Menurut Rina, kondisi ini ironis karena pemerintah telah menggelontorkan anggaran triliunan rupiah dari APBD maupun APBN untuk membangun infrastruktur pertanian, mulai dari bendungan hingga saluran irigasi.
Namun, ia menyesalkan, manfaatnya justru terancam sia-sia akibat rusaknya sumber air.
“Untuk apa anggaran pertanian sampai bendungan dan irigasi dibangun, kalau sumber airnya dirusak? Ini yang harus kita pikirkan bersama,” kata Rina Tarol, dalam rapat dengan perusahaan sawit di Babel, Senin (22/9/2025).
Srikandi Golkar ini menegaskan, perusahaan sawit juga memiliki kewajiban hukum untuk menyediakan 20 persen lahan plasma bagi masyarakat. Namun, kewajiban itu dinilai masih jauh dari kenyataan.
“Plasma 20 persen itu penuhi dulu. Jangan jadikan masyarakat hanya sebagai kuli. Lahan harus dibagikan dan dikelola warga, bukan sepenuhnya oleh perusahaan. Kalau hasil panennya dibeli perusahaan, masyarakat bisa sejahtera,” ujarnya.
Ia mencontohkan, Desa Jeriji bahkan disinyalir tidak memiliki lahan plasma sebagaimana diatur dalam regulasi.
“Aturannya jelas, tapi faktanya tidak ada plasma di Jeriji. Ini bentuk pengabaian terhadap aturan yang berlaku,” ujarnya.
Selain persoalan plasma, Rina juga menyoroti kerusakan tata air di kawasan APL (Areal Penggunaan Lain) yang seharusnya menjadi Kawasan Pangan Berkelanjutan (KP2LB) di beberapa wilayah di Bangka Selatan.
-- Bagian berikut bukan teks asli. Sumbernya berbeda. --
(* ===== verification/Runtime.v ===== *)
(** * The node runtime

    cloud9-node/src/runtime.rs, with [raft_config] of config.rs and the peer table
    of transport.rs: the driver that owns a [RaftNode] and its store. An
    operation runs under the machine lock, so it is one function on the runtime's
    state; what it sends and which proposals it completes is its output.
    The state machine ([apply_command], with [serde_json] decoding in front of it),
    the encoder of the store and the type of socket addresses are parameters.
    [None] is a panic. *)

From S2P Require Import Prelude BTree Membership Log Event Core Role.
From S2P Require Import Follower PreCandidate Candidate Leader Node Store.

Open Scope N_scope.

Definition raft_config (node_id : NodeId) : Config :=
  let config := with_parallel_disk_write (config_new node_id) false in
  mkConfig (id config) (election_timeout config) (heartbeat_interval config) 1
    (max_uncommitted_entries config) (max_uncommitted_bytes config) (membership_mode config)
    (prevote config) (parallel_disk_write config) (pipelining config).

Section Runtime.

Context {Addr : Type} `{!EqDecision Addr}.
Context {Bytes : Type} (encode : PersistentDelta → option Bytes) (decode : Bytes → option PersistentDelta).
Context {State Res : Type} (apply_command : State → Command → State * Res).

Inductive RuntimeError :=
| IdentityMismatch (node_id consensus_id : NodeId)
| InvalidSelfPeer (node_id : NodeId) (raft_addr : Addr)
| DuplicatePeerAddress (address : Addr)
| StoreFailed (e : StoreError)
| SnapshotTransportUnsupported
| UnknownPeer (peer : NodeId)
| Failed.

Inductive MessageError :=
| WrongRecipient (expected actual : NodeId)
| UnknownSender (sender : NodeId)
| SelfMessage.

(** The fields the runtime reads; [peers] is the [BTreeMap] in key order. *)
Record NodeConfig := mkNodeConfig {
  node_id : NodeId; raft_addr : Addr; peers : list (NodeId * Addr); consensus : Config }.

Record PendingProposal := mkPendingProposal { pp_id : N; pp_command : list Byte.byte }.

Record RaftRuntime := mkRaftRuntime {
  rt_config : NodeConfig;
  rt_node : RaftNode;
  rt_store : RaftStore Bytes;
  rt_state : State;
  rt_waiters : gmap LogIndex PendingProposal;
  rt_next_proposal_id : N;
  rt_failed : bool
}.

(** What an operation does to the outside: messages handed to the transport, and
    the results sent to waiting proposals ([None] is "proposal was superseded"). *)
Record Output := mkOutput { sent : list Message; completed : list (N * option Res) }.

Definition peer_get (ps : list (NodeId * Addr)) (id : NodeId) : option Addr :=
  option_map snd (find (fun p => fst p =? id) ps).

(** [values().find(|address| !addresses.insert(address))]. *)
Fixpoint first_duplicate (addresses : list Addr) (values : list Addr) : option Addr :=
  match values with
  | [] => None
  | a :: rest =>
      if bool_decide (a ∈ addresses) then Some a else first_duplicate (a :: addresses) rest
  end.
“Daerah Rias dan Bikang itu wilayah ketahanan pangan berkelanjutan. Harusnya tidak boleh ditanami sawit, tapi kenyataannya dirambah. Aliran airnya sekarang tidak lagi ke Embung Metukul, tapi malah diputar ke laut melalui Sungai Kepoh,” jelasnya.
Rina mengingatkan, kerusakan hutan hingga DAS berpotensi menimbulkan konflik sosial, terutama karena masyarakat merasa hak mereka diabaikan.
- Baca Juga: Petani Serdang Keluhkan Maraknya Alih Fungsi Lahan Jadi Perkebunan Sawit, DPRD Babel Turun Tangan
Imbas Jalan Rusak
Tak berhenti di situ, Rina juga menyinggung kerusakan infrastruktur jalan akibat lalu lintas kendaraan berat milik perusahaan sawit.
“APBD habis untuk benerin jalan. Lihat saja ruas Sidoarjo, Air Gegas, sampai Nyelanding, jalan hancur dilalui mobil sawit berbobot hingga 20 ton. Anehnya, banyak kendaraan berplat luar daerah, dari BE sampai BH. Seharusnya perusahaan juga ikut bertanggung jawab,” ungkapnya.
Rina mendesak KP2LB dan instansi terkait untuk tidak tinggal diam. Ia meminta adanya langkah tegas, termasuk bersurat secara resmi, jika ditemukan pelanggaran serius di lapangan.
“Kalau tidak sanggup, mundur saja. Sumber air baku tidak boleh dihancurkan. Jangan hanya diam. Perusahaan harus diingatkan agar berempati kepada masyarakat Bangka Belitung, khususnya di Bangka Selatan,” katanya.
Ia juga menyinggung adanya pihak-pihak tertentu yang disebut “tidak tersentuh hukum” meskipun terindikasi merambah atau melanggar aturan. “Ini aneh. Jangan sampai masyarakat jadi korban, sementara perusahaan bebas mengambil untung,” singgung dia (HJK/D2K).